▸ **Source material**:
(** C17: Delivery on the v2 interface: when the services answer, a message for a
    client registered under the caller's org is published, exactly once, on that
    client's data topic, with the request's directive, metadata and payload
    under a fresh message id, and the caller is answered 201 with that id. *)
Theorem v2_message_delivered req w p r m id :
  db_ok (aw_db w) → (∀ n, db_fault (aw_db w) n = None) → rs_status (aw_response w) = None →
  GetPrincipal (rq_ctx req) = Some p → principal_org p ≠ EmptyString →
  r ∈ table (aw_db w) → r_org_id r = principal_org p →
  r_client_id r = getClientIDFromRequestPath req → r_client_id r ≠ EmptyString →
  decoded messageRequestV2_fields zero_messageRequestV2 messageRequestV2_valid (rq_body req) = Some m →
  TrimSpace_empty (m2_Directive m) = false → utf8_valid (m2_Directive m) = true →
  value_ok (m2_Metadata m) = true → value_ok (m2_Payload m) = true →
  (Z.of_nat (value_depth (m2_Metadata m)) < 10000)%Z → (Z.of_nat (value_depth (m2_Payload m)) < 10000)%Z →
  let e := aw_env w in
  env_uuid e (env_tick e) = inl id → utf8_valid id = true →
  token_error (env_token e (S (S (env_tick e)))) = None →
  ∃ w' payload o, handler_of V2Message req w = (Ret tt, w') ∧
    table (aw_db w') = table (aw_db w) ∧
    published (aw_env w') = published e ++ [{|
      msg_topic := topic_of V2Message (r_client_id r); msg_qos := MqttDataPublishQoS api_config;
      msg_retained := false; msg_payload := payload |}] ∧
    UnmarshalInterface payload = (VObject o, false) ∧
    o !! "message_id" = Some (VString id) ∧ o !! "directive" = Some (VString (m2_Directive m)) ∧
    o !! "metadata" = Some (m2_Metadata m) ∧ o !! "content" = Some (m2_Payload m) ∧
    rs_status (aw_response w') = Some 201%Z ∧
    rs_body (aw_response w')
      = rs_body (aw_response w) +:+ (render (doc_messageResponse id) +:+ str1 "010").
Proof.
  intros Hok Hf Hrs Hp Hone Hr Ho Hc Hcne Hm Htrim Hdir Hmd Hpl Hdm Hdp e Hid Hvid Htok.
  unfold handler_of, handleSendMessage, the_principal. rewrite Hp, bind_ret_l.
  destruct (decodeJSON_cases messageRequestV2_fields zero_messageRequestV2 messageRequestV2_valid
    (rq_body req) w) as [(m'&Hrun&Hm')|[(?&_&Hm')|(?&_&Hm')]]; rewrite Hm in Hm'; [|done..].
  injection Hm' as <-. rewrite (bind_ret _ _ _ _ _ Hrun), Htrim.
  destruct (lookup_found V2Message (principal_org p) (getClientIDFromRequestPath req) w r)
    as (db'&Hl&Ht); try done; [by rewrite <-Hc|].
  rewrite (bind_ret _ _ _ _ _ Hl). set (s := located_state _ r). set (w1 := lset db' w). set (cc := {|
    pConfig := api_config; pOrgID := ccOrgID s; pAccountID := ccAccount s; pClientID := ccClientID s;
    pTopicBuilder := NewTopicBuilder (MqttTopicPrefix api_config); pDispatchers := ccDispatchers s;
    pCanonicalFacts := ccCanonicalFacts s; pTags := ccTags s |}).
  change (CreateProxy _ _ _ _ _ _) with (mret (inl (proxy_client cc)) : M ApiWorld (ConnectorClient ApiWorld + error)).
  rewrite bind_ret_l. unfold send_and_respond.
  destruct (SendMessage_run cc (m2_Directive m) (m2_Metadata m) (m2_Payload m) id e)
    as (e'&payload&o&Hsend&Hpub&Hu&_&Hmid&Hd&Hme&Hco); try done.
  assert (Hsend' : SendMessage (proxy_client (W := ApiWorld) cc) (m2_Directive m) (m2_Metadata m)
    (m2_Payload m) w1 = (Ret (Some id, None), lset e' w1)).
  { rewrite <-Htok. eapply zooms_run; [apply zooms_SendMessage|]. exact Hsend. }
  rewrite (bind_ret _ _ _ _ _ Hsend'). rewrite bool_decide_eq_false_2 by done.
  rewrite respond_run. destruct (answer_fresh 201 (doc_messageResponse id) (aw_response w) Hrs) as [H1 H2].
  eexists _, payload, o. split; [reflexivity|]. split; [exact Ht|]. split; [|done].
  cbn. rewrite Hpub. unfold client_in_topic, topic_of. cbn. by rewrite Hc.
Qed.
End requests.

▸ **Work order**: The line above containing "unfold handler_of, handleSendMessage, the_principal.", the line containing "pCanonicalFacts := ccCanonicalFacts", and every line between them are to be transcribed exactly; no other line is wanted.

▸ **Response**:
  unfold handler_of, handleSendMessage, the_principal. rewrite Hp, bind_ret_l.
  destruct (decodeJSON_cases messageRequestV2_fields zero_messageRequestV2 messageRequestV2_valid
    (rq_body req) w) as [(m'&Hrun&Hm')|[(?&_&Hm')|(?&_&Hm')]]; rewrite Hm in Hm'; [|done..].
  injection Hm' as <-. rewrite (bind_ret _ _ _ _ _ Hrun), Htrim.
  destruct (lookup_found V2Message (principal_org p) (getClientIDFromRequestPath req) w r)
    as (db'&Hl&Ht); try done; [by rewrite <-Hc|].
  rewrite (bind_ret _ _ _ _ _ Hl). set (s := located_state _ r). set (w1 := lset db' w). set (cc := {|
    pConfig := api_config; pOrgID := ccOrgID s; pAccountID := ccAccount s; pClientID := ccClientID s;
    pTopicBuilder := NewTopicBuilder (MqttTopicPrefix api_config); pDispatchers := ccDispatchers s;
    pCanonicalFacts := ccCanonicalFacts s; pTags := ccTags s |}).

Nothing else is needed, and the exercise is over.